### Task requirements
Among the records below, find the lines with the word "Definition" and copy them.

### Exercise inputs
(* ===== verification/ListRcu.v ===== *)
(** The lock-free list of [map/list.c] on top of [runtime/rcu.c]: any number of
    threads that call [ll_lookup], [ll_cas], [ll_remove] and, between calls, [rcu_update],
    with every access to shared memory a step of its own. *)
From S2P Require Import Prelude Random Machine Rcu Datatype MapSpec.
From S2P Require Import LinkedList Linearize ListShape ListGhost ListLin ListConcurrent RcuPool.

Section list_rcu.
Context `{Allocator} (base : Z) (ll : list_t) (m0 : mem) (L0 : list lnode).
Context (Hrep : ll_rep base m0 ll L0) (Hclean : clean L0).

#[export] Instance list_reclaimable : Reclaimable (lcode ll) (lcall_ok base) m0.
Proof using Hrep Hclean.
  split.
  - intros h m ts fr Hr. by apply (reach_list base ll m0 L0 Hrep Hclean h m ts fr).
  - intros h m ts fr j a Hr Hj Ha Hf.
    destruct (reach_list base ll m0 L0 Hrep Hclean h m ts fr Hr) as (_ & w & <- & <- & Hw & _).
    by destruct (pends_block base ll m0 L0 w j a Hw) as (_ & ? & ?).
Qed.
End list_rcu.

(** C1: The list and the reclamation together. Whatever the threads do, no call touches
    freed memory, [rcu_update] frees no block twice and [rcu_defer_free] fails only
    when its queue is full; the history of the calls is linearizable, and the memory holds
    the list for the state it leads to. *)
Theorem list_rcu_correct `{Allocator} base ll m0 L0 n P :
  ll_rep base m0 ll L0 -> clean L0 -> rtc (work (lcode ll) (lcall_ok base)) (pool_start lop n m0) P ->
  ~ pool_stuck P /\
  exists E L, linearization lspec (abs L0) (p_history P) E /\
    ll_rep base (p_mem P) ll L /\ abs L = run_spec lspec (abs L0) E.
Proof.
  intros Hr Hc HP. split; [eapply pool_safe; [by eapply list_reclaimable|done]|].
  destruct (sim_works _ _ n m0 P HP) as (ts & fr & Hs).
  destruct (reach_list base ll m0 L0 Hr Hc _ _ _ _ (sm_reach _ _ _ _ _ _ _ Hs)) as (_ & w & Em & _ & Hw & Hlin & Habs).
  exists (lins (wlog w)), (lL w). split; [done|]. rewrite <- Em. split; [|done]. apply Hw.
Qed.

(** * A concrete execution

    Two threads. Thread 0 inserts and removes a key ten times, so that its queue is posted;
    thread 1 passes the position on between a lookup and another; thread 0 frees the ten
    nodes, and the node of the next key has the address of one that is freed. *)
Definition cr_round (i : nat) : list (pcmd lop) :=
  [PCall 0 (2 * i) (LCas 7 CAS_EXPECT_DOES_NOT_EXIST 77) 9; PSteps 0 30; PReturn 0;
   PCall 0 (2 * i + 1) (LRemove 7) 9; PSteps 0 30; PReturn 0].

Definition cr_schedule : list (pcmd lop) :=
  (seq 0 10 ≫= cr_round) ++
  [PCall 1 20 (LLookup 5) 9; PSteps 1 3; PUpdate 0; PPass 0 50; PSteps 1 30; PReturn 1; PUpdate 1; PPass 1 50;
   PCall 1 21 (LLookup 5) 9; PSteps 1 3; PUpdate 0; PPass 0 50; PCall 0 22 (LCas 9 CAS_EXPECT_WHATEVER 99) 9;
   PSteps 0 30; PReturn 0; PSteps 1 30; PReturn 1].

Definition cr_run : pool lop := pool_run (lcode cx_ll) cr_schedule (pool_start lop 2 cx_m).

Lemma cr_reach : rtc (work (lcode cx_ll) (lcall_ok 0)) (pool_start lop 2 cx_m) cr_run.
Proof.
  apply pool_run_work; [|by vm_compute]. unfold cr_schedule. apply Forall_app. split.
  - apply Forall_bind, Forall_forall. intros i _. unfold compose, cr_round, lcall_ok, key_window.
    rewrite !Forall_cons, Forall_nil. simpl. split_and!; done || lia.
  - rewrite !Forall_cons, Forall_nil. unfold lcall_ok, key_window. simpl. split_and!; done || lia.
Qed.

Lemma list_rcu_correct_witness :
  length (frees 0 (log (p_rcu cr_run))) = 10%nat /\ last (p_history cr_run) = Some (Return 21 50) /\
  ~ pool_stuck cr_run /\
  exists E L, linearization lspec {[5 := 50]} (p_history cr_run) E /\
    ll_rep 0 (p_mem cr_run) cx_ll L /\ abs L = run_spec lspec {[5 := 50]} E.
Proof.
  split; [by vm_compute|]. split; [by vm_compute|].
  exact (list_rcu_correct 0 cx_ll cx_m cx_L 2 cr_run cx_rep cx_clean cr_reach).
Defined.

### Answer below
Definition cr_round (i : nat) : list (pcmd lop) :=
Definition cr_schedule : list (pcmd lop) :=
Definition cr_run : pool lop := pool_run (lcode cx_ll) cr_schedule (pool_start lop 2 cx_m).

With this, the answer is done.